Patient/caregiver was educated on how to take triazolam as follows:
- Take the medication dose at the same time every day, for the duration prescribed. This can help with maintaining the required therapeutic concentration of medication in the blood and maintain compliance with intake of medication. Triazolam is usually taken close to the bedtime. Have a regular sleep routine can help intake of triazolam on time.
- Triazolam can induce some nausea and vomiting, when taken on empty stomach. Taking the medication with some food or snack can help avoid these unpleasant gastrointestinal symptoms. But, food can slow the absorption of triazolam and compromise the therapeutic benefit of the medication.
- Take the regular tablet as a whole with a glass of water. If you encounter difficulty swallowing the whole regular tablet, check with your doctor if you may cut the pill and swallow it in pieces with a glass of water. Usually tablets that can be cut bear a scoreline, displaying the line of cut. Check if your tablet has any. For individuals with swallowing difficulties, other preparations of medication could also be available to help an easy intake. Check with your physician on the same.
- Do not take triazolam with alcohol. Both alcohol and triazolam cause dizziness and depress the respirations. When taken together, their side-effects on respirations and dizziness can get added up. This can result in compromised safety, lead to severe respiratory depression, and can even be fatal.
- Observe a regular sleep time every evening, as sleep is a habit that can be trained. Take the dose of triazolam about an hour before the sleep time, as it needs about 30 minutes to show the desired effect of sleep induction. Maintaining compliance with the sleep time and medication intake an hour before the sleep time can help avoid forgetting the medication intake.
- On some random day, if your schedule changes and you are not going to bed at the usual time, adjust your intake of triazolam accordingly. As the medication quickly induces sleep, taking the medication at the usual time and delaying your bedtime, can leave you severely drowsy. Trying to remain active in a drowsy state can invite risk for injury and accidents.

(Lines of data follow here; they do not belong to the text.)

Lemma parse_param_text p : param_wf p → parse_param (param_text p) = Some (to_lowercase p.1.1, p.1.2).
Proof.
  destruct p as [[k v] q]. intros [Hk Hv]. unfold parse_param, param_text.
  rewrite (proj2 (split_once_Some _ _ k (if q then quoted v else v))).
  - cbn. rewrite (trim_trimmed k) by by apply plain_trimmed. do 2 f_equal. destruct q.
    + rewrite trim_trimmed by apply quoted_trimmed. apply unquote_quoted.
    + rewrite trim_trimmed by by apply plain_trimmed. by apply unquote_plain.
  - split; [done|]. intros Hin. by apply Hk in Hin as (_ & _ & ? & _).
Qed.

(** What both parsers make of a printed list of parameters. *)
Lemma parse_params_text p ps :
  Forall param_wf (p :: ps) →
  (rest ← after_digest (lit "Digest " ++ params_text p ps); Some (omap parse_param (split_params_from false [] rest)))
  = Some ((λ p : Param, (to_lowercase p.1.1, p.1.2)) <$> p :: ps).
Proof.
  intros Hps. assert (Ht : trimmed (params_text p ps) = true).
  { clear -Hps. revert p Hps. induction ps as [|p' ps IH]; intros p Hps.
    - unfold params_text. cbn. rewrite app_nil_r. apply param_trimmed. by apply Forall_inv in Hps.
    - pose proof (Forall_inv Hps) as Hp. pose proof (Forall_inv_tail Hps) as Hps'.
      change (params_text p (p' :: ps)) with (param_text p ++ lit ", " ++ params_text p' ps).
      apply trimmed_app; [by apply param_text_nonempty| |by apply param_trimmed|by apply IH].
      intros [E _]%app_eq_nil. by apply (param_text_nonempty p'); [apply Forall_inv in Hps'|]. }
  unfold after_digest. rewrite trim_trimmed.
  - change (lit "Digest " ++ params_text p ps) with (lit "Digest" ++ [chr " "] ++ params_text p ps).
    rewrite strip_prefix_app. cbn [fmap option_fmap option_map mbind option_bind].
    rewrite <-(app_nil_r (params_text p ps)), trim_padded by done. f_equal.
    rewrite (split_params_text p ps []); [|by apply Forall_inv in Hps|by apply Forall_inv_tail in Hps|done].
    induction Hps as [|q qs Hq _ IH]; [done|]. cbn [fmap list_fmap omap list_omap].
    rewrite parse_param_text by done. by f_equal.
  - apply (trimmed_app (lit "Digest") [chr " "]); [done| |done|done]. intros [E _]%app_eq_nil.
    by apply (param_text_nonempty p); [apply Forall_inv in Hps|].
Qed.
End params.
(* ===== verification/Utf8.v ===== *)
(** * UTF-8 ([str::as_bytes], [String::from_utf8_lossy])

    The octets of a text and back.  Decoding replaces every maximal prefix of a
    malformed sequence by U+FFFD, as the Standard Library of Rust does. *)

From Stdlib Require Import ZArith NArith.
From S2P Require Import Prelude RustStr Bytes.
Local Open Scope Z_scope.
Local Open Scope list_scope.
#[local] Ltac Zify.zify_post_hook ::= Z.to_euclidean_division_equations.

(** A Unicode scalar value. *)
Definition is_scalar (ch : char) : Prop := (ch < 0xD800 ∨ 0xE000 <= ch < 0x110000)%N.

Definition encode_char (ch : char) : bytes :=
  let c := Z.of_N ch in
  if c <? 0x80 then [c]
  else if c <? 0x800 then [0xC0 + c / 64; 0x80 + c mod 64]
  else if c <? 0x10000 then [0xE0 + c / 4096; 0x80 + c / 64 mod 64; 0x80 + c mod 64]
  else [0xF0 + c / 262144; 0x80 + c / 4096 mod 64; 0x80 + c / 64 mod 64; 0x80 + c mod 64].

(** [str::as_bytes] *)
Definition as_bytes (x : str) : bytes := x ≫= encode_char.

Definition REPLACEMENT : char := 0xFFFD%N.

Definition between (a b x : Z) : bool := (a <=? x) && (x <=? b).
Definition continues (b : Z) : bool := between 0x80 0xBF b.

(** The second octet of a sequence of three or four. *)
Definition second_of_3 (b0 b1 : Z) : bool :=
  if b0 =? 0xE0 then between 0xA0 0xBF b1 else if b0 =? 0xED then between 0x80 0x9F b1 else continues b1.
Definition second_of_4 (b0 b1 : Z) : bool :=
  if b0 =? 0xF0 then between 0x90 0xBF b1 else if b0 =? 0xF4 then between 0x80 0x8F b1 else continues b1.

(** [String::from_utf8_lossy] *)
Fixpoint from_utf8_lossy (bs : bytes) : str :=
  match bs with
  | [] => []
  | b0 :: r0 =>
      if b0 <? 0x80 then Z.to_N b0 :: from_utf8_lossy r0
      else if between 0xC2 0xDF b0 then
        match r0 with
        | b1 :: r1 =>
            if continues b1 then Z.to_N ((b0 - 0xC0) * 64 + (b1 - 0x80)) :: from_utf8_lossy r1
            else REPLACEMENT :: from_utf8_lossy r0
        | [] => [REPLACEMENT]
        end
      else if between 0xE0 0xEF b0 then
        match r0 with
        | b1 :: r1 =>
            if second_of_3 b0 b1 then
              match r1 with
              | b2 :: r2 =>
                  if continues b2 then
                    Z.to_N ((b0 - 0xE0) * 4096 + (b1 - 0x80) * 64 + (b2 - 0x80)) :: from_utf8_lossy r2
                  else REPLACEMENT :: from_utf8_lossy r1
              | [] => [REPLACEMENT]
              end
            else REPLACEMENT :: from_utf8_lossy r0
        | [] => [REPLACEMENT]
        end
      else if between 0xF0 0xF4 b0 then
        match r0 with
        | b1 :: r1 =>
            if second_of_4 b0 b1 then
              match r1 with
              | b2 :: r2 =>
                  if continues b2 then
                    match r2 with
                    | b3 :: r3 =>
                        if continues b3 then
                          Z.to_N ((b0 - 0xF0) * 262144 + (b1 - 0x80) * 4096 + (b2 - 0x80) * 64 + (b3 - 0x80))
                            :: from_utf8_lossy r3
                        else REPLACEMENT :: from_utf8_lossy r2
                    | [] => [REPLACEMENT]
                    end
                  else REPLACEMENT :: from_utf8_lossy r1
              | [] => [REPLACEMENT]
              end
            else REPLACEMENT :: from_utf8_lossy r0
        | [] => [REPLACEMENT]
        end
      else REPLACEMENT :: from_utf8_lossy r0
  end.

(** ** Lemmas *)

Lemma between_true a b x : a ≤ x ≤ b → between a b x = true.
Proof. unfold between. rewrite andb_true_iff, !Z.leb_le. lia. Qed.
Lemma between_false a b x : x < a ∨ b < x → between a b x = false.
Proof. unfold between. rewrite andb_false_iff, !Z.leb_gt. lia. Qed.

Lemma encode_char_bytes ch : is_scalar ch → Forall is_byte (encode_char ch).
Proof.
  unfold is_scalar, encode_char, is_byte. intros Hs. set (c := Z.of_N ch).
  assert (0 ≤ c < 0x110000) by (unfold c; lia).
  destruct (Z.ltb_spec c 0x80); [repeat constructor; lia|]. destruct (Z.ltb_spec c 0x800); [repeat constructor; lia|].
  destruct (Z.ltb_spec c 0x10000); repeat constructor; lia.
Qed.

Lemma second_of_3_ok c : 0x800 ≤ c < 0xD800 ∨ 0xE000 ≤ c < 0x10000 →
  second_of_3 (0xE0 + c / 4096) (0x80 + c / 64 mod 64) = true.
Proof.
  intros Hc. unfold second_of_3, continues.
  destruct (Z.eqb_spec (0xE0 + c / 4096) 0xE0); [apply between_true; lia|].
  destruct (Z.eqb_spec (0xE0 + c / 4096) 0xED); apply between_true; lia.
Qed.

Lemma second_of_4_ok c : 0x10000 ≤ c < 0x110000 → second_of_4 (0xF0 + c / 262144) (0x80 + c / 4096 mod 64) = true.
Proof.
  intros Hc. unfold second_of_4, continues.
  destruct (Z.eqb_spec (0xF0 + c / 262144) 0xF0); [apply between_true; lia|].
  destruct (Z.eqb_spec (0xF0 + c / 262144) 0xF4); apply between_true; lia.
Qed.

Lemma decode_encode_char ch rest :
  is_scalar ch → from_utf8_lossy (encode_char ch ++ rest) = ch :: from_utf8_lossy rest.
Proof.
  intros Hs. unfold encode_char. set (c := Z.of_N ch).
  assert (Hc : 0 ≤ c < 0xD800 ∨ 0xE000 ≤ c < 0x110000) by (unfold is_scalar in Hs; unfold c; lia).
  assert (Hch : ∀ z, z = c → Z.to_N z = ch) by (intros z ->; unfold c; lia).
  destruct (Z.ltb_spec c 0x80) as [H1|H1]; [|destruct (Z.ltb_spec c 0x800) as [H2|H2];
    [|destruct (Z.ltb_spec c 0x10000) as [H3|H3]]]; cbn [app from_utf8_lossy].
  - rewrite (proj2 (Z.ltb_lt c 0x80)) by lia. by rewrite Hch.
  - rewrite (proj2 (Z.ltb_ge _ 0x80)), between_true by lia. unfold continues. rewrite between_true by lia.
    rewrite Hch by lia. done.
  - rewrite (proj2 (Z.ltb_ge _ 0x80)), between_false, between_true, second_of_3_ok by lia.
    unfold continues. rewrite between_true by lia. rewrite Hch by lia. done.
  - rewrite (proj2 (Z.ltb_ge _ 0x80)), !between_false, between_true, second_of_4_ok by lia.
    unfold continues. rewrite !between_true by lia. rewrite Hch by lia. done.
Qed.

Lemma utf8_roundtrip x : Forall is_scalar x → from_utf8_lossy (as_bytes x) = x.
Proof.
  induction 1 as [|ch x Hch _ IH]; [done|]. cbn [as_bytes mbind list_bind]. rewrite decode_encode_char by done.
  by f_equal.
Qed.

Lemma as_bytes_is_byte x : Forall is_scalar x → Forall is_byte (as_bytes x).
Proof. intros Hx. apply Forall_bind. eapply Forall_impl; [exact Hx|]. apply encode_char_bytes. Qed.

Lemma as_bytes_length x : (length (as_bytes x) ≤ 4 * length x)%nat.
Proof.
  induction x as [|ch x IH]; [done|]. change (as_bytes (ch :: x)) with (encode_char ch ++ as_bytes x).
  rewrite length_app. cbn [length]. assert (length (encode_char ch) ≤ 4)%nat; [|lia].
  unfold encode_char. repeat case_match; cbn; lia.
Qed.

- Therapeutic effects of triazolam taken for relief of insomnia can last for about 6 – 8 hours. Triazolam carries the risk of inducing temporary short-term memory loss at the end of these 8 hours. If you have a shorter sleep time in bed for the night, less than the 8 hour duration for which triazolam acts, you could probably experience the symptoms of short-term memory loss and confusion, when you wake up. This can compromise safety and lead to falls and accidents. So, plan to have atleast 8 hours of restful sleep in the night, if you are taking dose of triazolam.
- If your schedule does not permit an eight hour sleep time for the night, you can avoid taking the dose of triazolam. This helps to avoid the risk for confusion and short-term memory loss, during your waking hours the next morning, thus helping to avoid any falls and accidents. Notify your doctor on dose noncompliance. Do not take an extra dose the following day, trying to make up for the missed dose. Taking unscheduled extra doses can lead to drug overdose and toxicity with triazolam.

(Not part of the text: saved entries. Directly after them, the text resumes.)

Definition raw_to_attr_value (raw : RawAttribute) (tid : bytes) : StunAttrValue :=
  let v := value raw in
  let unknown := UnknownAttr (attr_type raw) v in
  let of_len (n : nat) (f : Z → StunAttrValue) := if (length v =? n)%nat then f (be_of v) else unknown in
  match attr_from_u16 (attr_type raw) with
  | Some TMappedAddress => or_unknown raw MappedAddress (decode_mapped_address v)
  | Some TXorMappedAddress => or_unknown raw XorMappedAddress (decode_xor_address v tid)
  | Some TXorPeerAddress => or_unknown raw XorPeerAddress (decode_xor_address v tid)
  | Some TXorRelayedAddress => or_unknown raw XorRelayedAddress (decode_xor_address v tid)
  | Some TUsername => Username (from_utf8_lossy v)
  | Some TMessageIntegrity => if (length v =? 20)%nat then MessageIntegrity v else unknown
  | Some TFingerprint => of_len 4%nat Fingerprint
  | Some TErrorCode => or_unknown raw (λ cr, ErrorCode cr.1 cr.2) (decode_error_code v)
  | Some TRealm => Realm (from_utf8_lossy v)
  | Some TNonce => Nonce (from_utf8_lossy v)
  | Some TSoftware => Software (from_utf8_lossy v)
  | Some TAlternateServer => or_unknown raw AlternateServer (decode_mapped_address v)
  | Some TPriority => of_len 4%nat Priority
  | Some TUseCandidate => UseCandidate
  | Some TIceControlling => of_len 8%nat IceControlling
  | Some TIceControlled => of_len 8%nat IceControlled
  | Some TChannelNumber => match v with b0 :: b1 :: _ => ChannelNumber (be_of [b0; b1]) | _ => unknown end
  | Some TLifetime => of_len 4%nat Lifetime
  | Some TRequestedTransport => match v with b :: _ => RequestedTransport b | [] => unknown end
  | Some TDontFragment => DontFragment
  | Some TData => Data v
  | Some TUnknownAttributes | None => unknown
  end.

(** ** Messages *)

Record StunMessage := mkStun {
  s_method : Method; class : MessageClass; transaction_id : bytes; attributes : list StunAttrValue }.

(** [TransactionId::new] draws twelve octets: they are an argument. *)
Definition binding_request (tid : bytes) : StunMessage := mkStun Binding StunRequest tid [].
Definition binding_response (tid : bytes) (mapped_addr : StunAddr) : StunMessage :=
  mkStun Binding SuccessResponse tid [XorMappedAddress mapped_addr].
Definition binding_indication (tid : bytes) : StunMessage := mkStun Binding Indication tid [].
Definition binding_error (tid : bytes) (code : Z) (reason : str) : StunMessage :=
  mkStun Binding ErrorResponse tid [ErrorCode code reason].
(* ===== verification/Ice.v ===== *)
(** * Interactive connectivity establishment ([asterisk-sip/src/ice.rs],
      [asterisk-sip/src/rtp/ice_transport.rs])

    Candidates, candidate pairs, the agent with its check list, and the transport
    that exchanges STUN checks for it.  Random values (credentials, tie-breakers,
    transaction ids) are arguments; what a socket delivers, and whether a send
    succeeds, are arguments; TURN is the pair of addresses it allocates.

    The theorems: the priorities are those of RFC 8445 and both agents order the
    pairs alike; the check list is sorted, without repeated pairs, and complete;
    the checks end unless the peer keeps answering 487; and the order of the
    checks decides whether the controlled agent ever completes. *)

From Stdlib Require Import ZArith NArith Ascii String Sorting.Sorted.
From stdpp Require Import sorting.
From S2P Require Import Prelude RustStr Bytes Utf8 NetAddr Sdp SdpNegotiate Stun.
Local Open Scope Z_scope.
Local Open Scope list_scope.

(** ** Candidates *)

Definition TYPE_PREFERENCE_HOST : Z := 126.
Definition TYPE_PREFERENCE_PEER_REFLEXIVE : Z := 110.
Definition TYPE_PREFERENCE_SERVER_REFLEXIVE : Z := 100.
Definition TYPE_PREFERENCE_RELAY : Z := 0.
Definition MAX_CHECK_RETRANSMISSIONS : Z := 7.
Definition COMPONENT_RTP : Z := 1.
Definition COMPONENT_RTCP : Z := 2.

Definition type_preference (t : CandidateType) : Z :=
  match t with
  | CHost => TYPE_PREFERENCE_HOST
  | CServerReflexive => TYPE_PREFERENCE_SERVER_REFLEXIVE
  | CPeerReflexive => TYPE_PREFERENCE_PEER_REFLEXIVE
  | CRelay => TYPE_PREFERENCE_RELAY
  end.

Definition compute_priority (t : CandidateType) (local_preference component_id : Z) : Z :=
  Z.lor (Z.lor (Z.shiftl (type_preference t) 24) (Z.shiftl (Z.land local_preference 0xFFFF) 8))
    (wrap_u32 (256 - component_id)).

Definition ic_address (c : IceCandidate) : SocketAddr := (ic_ip c, ic_port c).

Definition candidate_at (letter : string) (t : CandidateType) (a : SocketAddr) (component priority : Z)
    (base : option SocketAddr) : IceCandidate :=
  mkCandidate (lit letter ++ show_ip a.1 ++ show_int component) component (lit "UDP") priority a.1 a.2 t
    (fst <$> base) (snd <$> base).

Definition new_host (a : SocketAddr) (component local_preference : Z) : IceCandidate :=
  candidate_at "H" CHost a component (compute_priority CHost local_preference component) None.
Definition new_srflx (mapped base : SocketAddr) (component local_preference : Z) : IceCandidate :=
  candidate_at "S" CServerReflexive mapped component (compute_priority CServerReflexive local_preference component) (Some base).
Definition new_prflx (a base : SocketAddr) (component priority : Z) : IceCandidate :=
  candidate_at "P" CPeerReflexive a component priority (Some base).
Definition new_relay (relayed mapped : SocketAddr) (component local_preference : Z) : IceCandidate :=
  candidate_at "R" CRelay relayed component (compute_priority CRelay local_preference component) (Some mapped).

(** ** Candidate pairs *)

Inductive PairState := Frozen | Waiting | InProgress | Succeeded | Failed.
Inductive IceRole := Controlling | Controlled.
Inductive IceMode := Full | Lite.
Inductive IceState := Idle | Gathering | Checking | IceCompleted | IceFailed.
Inductive NominationMode := Regular | Aggressive.

#[export] Instance PairState_eq_dec : EqDecision PairState.
Proof. solve_decision. Defined.
#[export] Instance IceRole_eq_dec : EqDecision IceRole.
Proof. solve_decision. Defined.
#[export] Instance IceState_eq_dec : EqDecision IceState.
Proof. solve_decision. Defined.
#[export] Instance NominationMode_eq_dec : EqDecision NominationMode.
Proof. solve_decision. Defined.

Record CandidatePair := mkPair {
  p_local : IceCandidate; p_remote : IceCandidate; p_priority : Z; p_state : PairState;
  nominated : bool; p_transaction_id : option bytes; retransmissions : Z }.
Definition enter_context (name : str) (st : LoadState) : LoadState :=
  let r := result_of st in
  let known := bool_decide (is_Some (contexts (dialplan st) !! name)) in
  mkLoad (if known then dialplan st else add_context (dialplan st) (ctx_new name))
    (if known then r else mkResult (n_contexts r + 1) (n_extensions r) (n_priorities r) (n_includes r) (warnings r))
    (Some name) (next_prio st) None.

Definition set_last_exten (pattern : str) (st : LoadState) : LoadState :=
  mkLoad (dialplan st) (result_of st) (current_context st) (next_prio st) (Some pattern).

Definition include_line (ctx_name data : str) (st : LoadState) : LoadState :=
  match get_context (dialplan st) ctx_name with
  | None => st
  | Some ctx =>
      let r := result_of st in
      mkLoad (mkDialplan (<[ctx_name := add_include ctx (trim data)]> (contexts (dialplan st))))
        (mkResult (n_contexts r) (n_extensions r) (n_priorities r) (n_includes r + 1) (warnings r))
        (current_context st) (next_prio st) (last_exten st)
  end.

Definition line_no (n : Z) : str := lit "Line " ++ show_int n.

Definition directive_line (n : Z) (ctx_name line : str) (st : LoadState) : outcome LoadState :=
  match directive (lit "exten") line with
  | Some exten_data =>
      let! r := parse_exten_line (trim exten_data) in
      match r with
      | Some (pattern, s) =>
          let! st := add_step ctx_name pattern s st in
          Done (set_last_exten pattern st)
      | None => Done (warn (line_no n ++ lit ": invalid exten => line: " ++ trim exten_data) st)
      end
  | None =>
      match directive (lit "same") line with
      | Some same_data =>
          match last_exten st with
          | None => Done (warn (line_no n ++ lit ": same => without preceding exten =>") st)
          | Some pattern =>
              let! r := parse_same_line (trim same_data) in
              match r with
              | Some s => add_step ctx_name pattern s st
              | None => Done (warn (line_no n ++ lit ": invalid same => line: " ++ trim same_data) st)
              end
          end
      | None =>
          match directive (lit "include") line with
          | Some include_data => Done (include_line ctx_name include_data st)
          | None => Done st
          end
      end
  end.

- Your physician could change the dose of triazolam, based on the response you show, relief obtained from insomnia, or other side-effects developed. So, maintain compliance with follow-up physician appointments, to have your doctor updated. Notify your doctor of any unresolving insomnia, worsening anxiety, worsening muscle pain and discomfort, episodes of seizures, excessive daytime sedation, or other continuing unpleasant side-effects, so that, a change in plan of care could be considered. Be accommodative to the plan of dose changes, until you show an optimum response.

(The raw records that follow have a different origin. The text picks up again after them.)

Lemma parse_lines_confined r1 r2 file d n ls st :
  same_below r1 r2 → under base d → parse_lines fs1 r1 file d n ls st = parse_lines fs2 r2 file d n ls st.
Proof using Hfiles Hagree.
  intros Hr Hd. revert n st. induction ls as [|l ls IH]; intros n st; [done|]. cbn [parse_lines].
  assert (E : parse_config_line fs1 r1 file d n l st = parse_config_line fs2 r2 file d n l st).
  { unfold parse_config_line. destruct st as [cur cfg]. destruct (_ || _); [done|].
    destruct (strip_inline_comment _); [|done]. cbn [outcome_bind]. by rewrite (include_directive_confined r1 r2 _ _ _ _ _ Hr Hd). }
  rewrite E. unfold try_bind. destruct (parse_config_line fs2 r2 file d n l st) as [[st'|]|]; cbn; [apply IH|done..].
Qed.

Lemma parse_content_inner_confined fuel depth :
  same_below (parse_content_inner fuel fs1 depth) (parse_content_inner fuel fs2 depth).
Proof using Hfiles Hagree.
  revert depth. induction fuel as [|fuel IH]; intros depth c f d cfg Hd; [done|]. cbn [parse_content_inner].
  by rewrite (parse_lines_confined _ _ f d 1 (lines c) (None, cfg) (IH (depth + 1)) Hd).
Qed.
End confined.

(** ** A configuration as it is written *)

Record VarText := mkVarText { vt_name : str; vt_value : str; vt_object : bool }.
Record CatText := mkCatText { ct_name : str; ct_template : bool; ct_parent : option str; ct_vars : list VarText }.

Definition escape (x : str) : str := x ≫= λ ch, if (ch =? chr ";")%N then lit "\;" else [ch].

Definition var_line (v : VarText) : str := vt_name v ++ (if vt_object v then lit " => " else lit " = ") ++ escape (vt_value v).

Definition modifier_text (c : CatText) : str :=
  match ct_parent c, ct_template c with
  | None, false => []
  | None, true => lit "(!)"
  | Some t, false => lit "(" ++ t ++ lit ")"
  | Some t, true => lit "(" ++ t ++ lit ",!)"
  end.

Definition cat_lines (c : CatText) : list str := (lit "[" ++ ct_name c ++ lit "]" ++ modifier_text c) :: (var_line <$> ct_vars c).
Definition render_config (cs : list CatText) : str := concat ((λ l, l ++ [10%N]) <$> (cs ≫= cat_lines)).

(** ** What it means *)

Definition var_of (file : str) (n : Z) (v : VarText) : ConfVar := mkVar (vt_name v) (vt_value v) file n (vt_object v) false.

Definition cat_of (file : str) (n : Z) (c : CatText) : Category :=
  mkCategory (ct_name c) (ct_template c) (imap (λ i v, var_of file (n + 1 + Z.of_nat i) v) (ct_vars c)) (ct_parent c) file n.

(** The categories of a file, the first at line [n]. *)
Fixpoint cats_of (file : str) (n : Z) (cs : list CatText) : list Category :=
  match cs with
  | [] => []
  | c :: cs => cat_of file n c :: cats_of file (n + 1 + Z.of_nat (length (ct_vars c))) cs
  end.

Definition same_name `{UnicodeCase} (a b : str) : bool := str_eqb (to_lowercase a) (to_lowercase b).

(** The last template of a name. *)
Definition template_named `{UnicodeCase} (name : str) (cs : list CatText) : option CatText :=
  last (filter (λ c, ct_template c && same_name (ct_name c) name = true) cs).

(** The variables of a category: those of its template, then its own. *)
Definition effective_vars `{UnicodeCase} (cs : list CatText) (c : CatText) : list VarText :=
  default [] (t ← ct_parent c; ct_vars <$> template_named t cs) ++ ct_vars c.
(** The [BridgeChannel] that is returned is another object than the one in the bridge. *)
Definition bridge_join (tech : BridgeTechnology) (b : Bridge) (c : BridgedChannel) (r : Routing)
    : Bridge * BridgedChannel * Routing * result AsteriskError BridgeChannel :=
  match join_check b c with
  | Err e => (b, c, r, Err e)
  | Ok (id, name, uid) =>
      let '(b, r, res) := join_add tech id name b r in
      match res with
      | Err e => (b, c, r, Err e)
      | Ok bc => (b, join_finish uid c, r, Ok bc)
      end
  end.

Definition bridge_dissolve (tech : BridgeTechnology) (b : Bridge) (store : Store) (r : Routing) : Bridge * Store * Routing :=
  if dissolved b then (b, store, r)
  else
    let b := set_dissolved b in
    let b := set_members b (set_bc_state Leaving <$> members b) (num_active b) in
    let uid := bridge_uid b in
    let '(b, r, _) := tech_stop tech b r in
    (b, store ∖ {[ uid ]}, r).

Definition should_dissolve (b : Bridge) : bool :=
  if dissolved b then false
  else if contains_flag (flags b) DISSOLVE_EMPTY && (length (members b) =? 0)%nat then true
  else contains_flag (flags b) DISSOLVE_HANGUP && (length (members b) <? 2)%nat.

Definition bridge_leave (tech : BridgeTechnology) (b : Bridge) (bc : BridgeChannel) (c : BridgedChannel) (store : Store) (r : Routing)
    : Bridge * BridgeChannel * BridgedChannel * Store * Routing * option AsteriskError :=
  let '(b, r, e) := tech_leave tech bc b r in
  match e with
  | Some e => (b, bc, c, store, r, Some e)
  | None =>
      let b := (remove_channel (channel_id bc) b).1 in
      let c := mkBridged (chan c) None in
      let bc := set_bc_state Leaving bc in
      if should_dissolve b then
        let '(b, store, r) := bridge_dissolve tech b store r in (b, bc, c, store, r, None)
      else (b, bc, c, store, r, None)
  end.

- Continue taking triazolam as ordered, for the prescribed length of time, even if you experience relief from the symptoms of insomnia, anxiety, muscle pain and spasms, seizures, depending on the reason for which it is prescribed. Discontinuing the medication abruptly, without physician recommendation, can result in exacerbation of anxiety episodes, precipitation of seizures, muscle spasms and unpleasant withdrawal symptoms of insomnia and hallucinations. Discontinuing the medication should be only on recommendation by your physician.
- Individuals develop tolerance to the dose of triazolam with diminished therapeutic response over time. Do not discontinue taking the medication, as you failed to see the continuing response to the medication intake. Report to your physician regarding any blunting of therapeutic response, with reverting of insomnia, anxiety episodes, muscle cramps, nervousness, irritability, restlessness and seizures. Your physician could consider a change in the plan of care, by changing the medication or increasing the dose of triazolam, to provide the desired therapeutic relief. Increasing dose of triazolam could increase risk for addiction though, as triazolam intake can be habit forming and carries a potential for addiction.
- Due to the risk for addiction involved, triazolam is usually prescribed for short span of time only, for a maximum of 2 weeks. The risk for addiction is even more in individuals with history of substance/drug abuse, as the craving for the desired effect in these individuals will be high. When prescribed for insomnia, if symptoms of insomnia are not relieved or further worsen within 2 weeks, notify your doctor on the same, to have your sleep disturbance further investigated into.
- Maintain strict compliance with intake of the medication as ordered, with regards to dosage and frequency, to derive the benefit of the medication.
- Do not change the dose on this medication without consulting your doctor.